(** X7: when the options give both [gid] and [uid], the rule does not look at
    the process at all: it answers the same on every host, also on one where
    the process identity is unavailable or its lookup throws. *)
Theorem X7_posix_overrides_need_no_process (host host' : Host) (stat : Stats.t)
    (options : Options.t) (gid uid : Z)
    (Hgid : Options.gid options = Some gid)
    (Huid : Options.uid options = Some uid) :
  isExecutablePosix host stat options = isExecutablePosix host' stat options.
Proof.
  unfold isExecutablePosix, ownGidOf, ownUidOf.
  now rewrite Hgid, Huid.
Qed.

Lemma X7_posix_overrides_need_no_process_witness :
  isExecutablePosix noIdentityDeno (Stats.mk true (Some 50) (Some 33256) (Some 7))
    (Options.mk None (Some 50) (Some 1000)) = Return true.
Proof.
  rewrite (X7_posix_overrides_need_no_process noIdentityDeno linuxNode
             (Stats.mk true (Some 50) (Some 33256) (Some 7))
             (Options.mk None (Some 50) (Some 1000)) 50 1000 eq_refl eq_refl).
  reflexivity.
Defined.

(** ** The Windows rule: how the extension list is read *)

Lemma lowerChar_idem (c : ascii) : JS.lowerChar (JS.lowerChar c) = JS.lowerChar c.
Proof.
  destruct c as [[] [] [] [] [] [] [] []]; reflexivity.
Qed.

Lemma toLowerCase_idem (s : string) :
  JS.toLowerCase (JS.toLowerCase s) = JS.toLowerCase s.
Proof.
  induction s as [|c rest IH]; simpl; [reflexivity|].
  now rewrite lowerChar_idem, IH.
Qed.

Lemma isExecutableWindows_list (host : Host) (stat : Stats.t) (filePath : string)
    (pathExts : list string) :
  envPathExt_get host = Some pathExts ->
  isExecutableWindows host stat filePath =
  Return (Stats.isFile stat &&
          JS.includes (map JS.toLowerCase pathExts)
                      (JS.toLowerCase (pathExtname host filePath))).
Proof.
  intros Hexts. unfold isExecutableWindows. rewrite Hexts.
  now destruct (Stats.isFile stat).
Qed.

Lemma includes_ext (xs ys : list string) (x : string) :
  (forall y, In y xs <-> In y ys) -> JS.includes xs x = JS.includes ys x.
Proof.
  intros H. apply eq_true_iff_eq. rewrite !includes_In. apply H.
Qed.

Task objective> Copy every line in the entries above that has the string "destruct" in it.

Response area>
  destruct c as [[] [] [] [] [] [] [] []]; reflexivity.
  now destruct (Stats.isFile stat).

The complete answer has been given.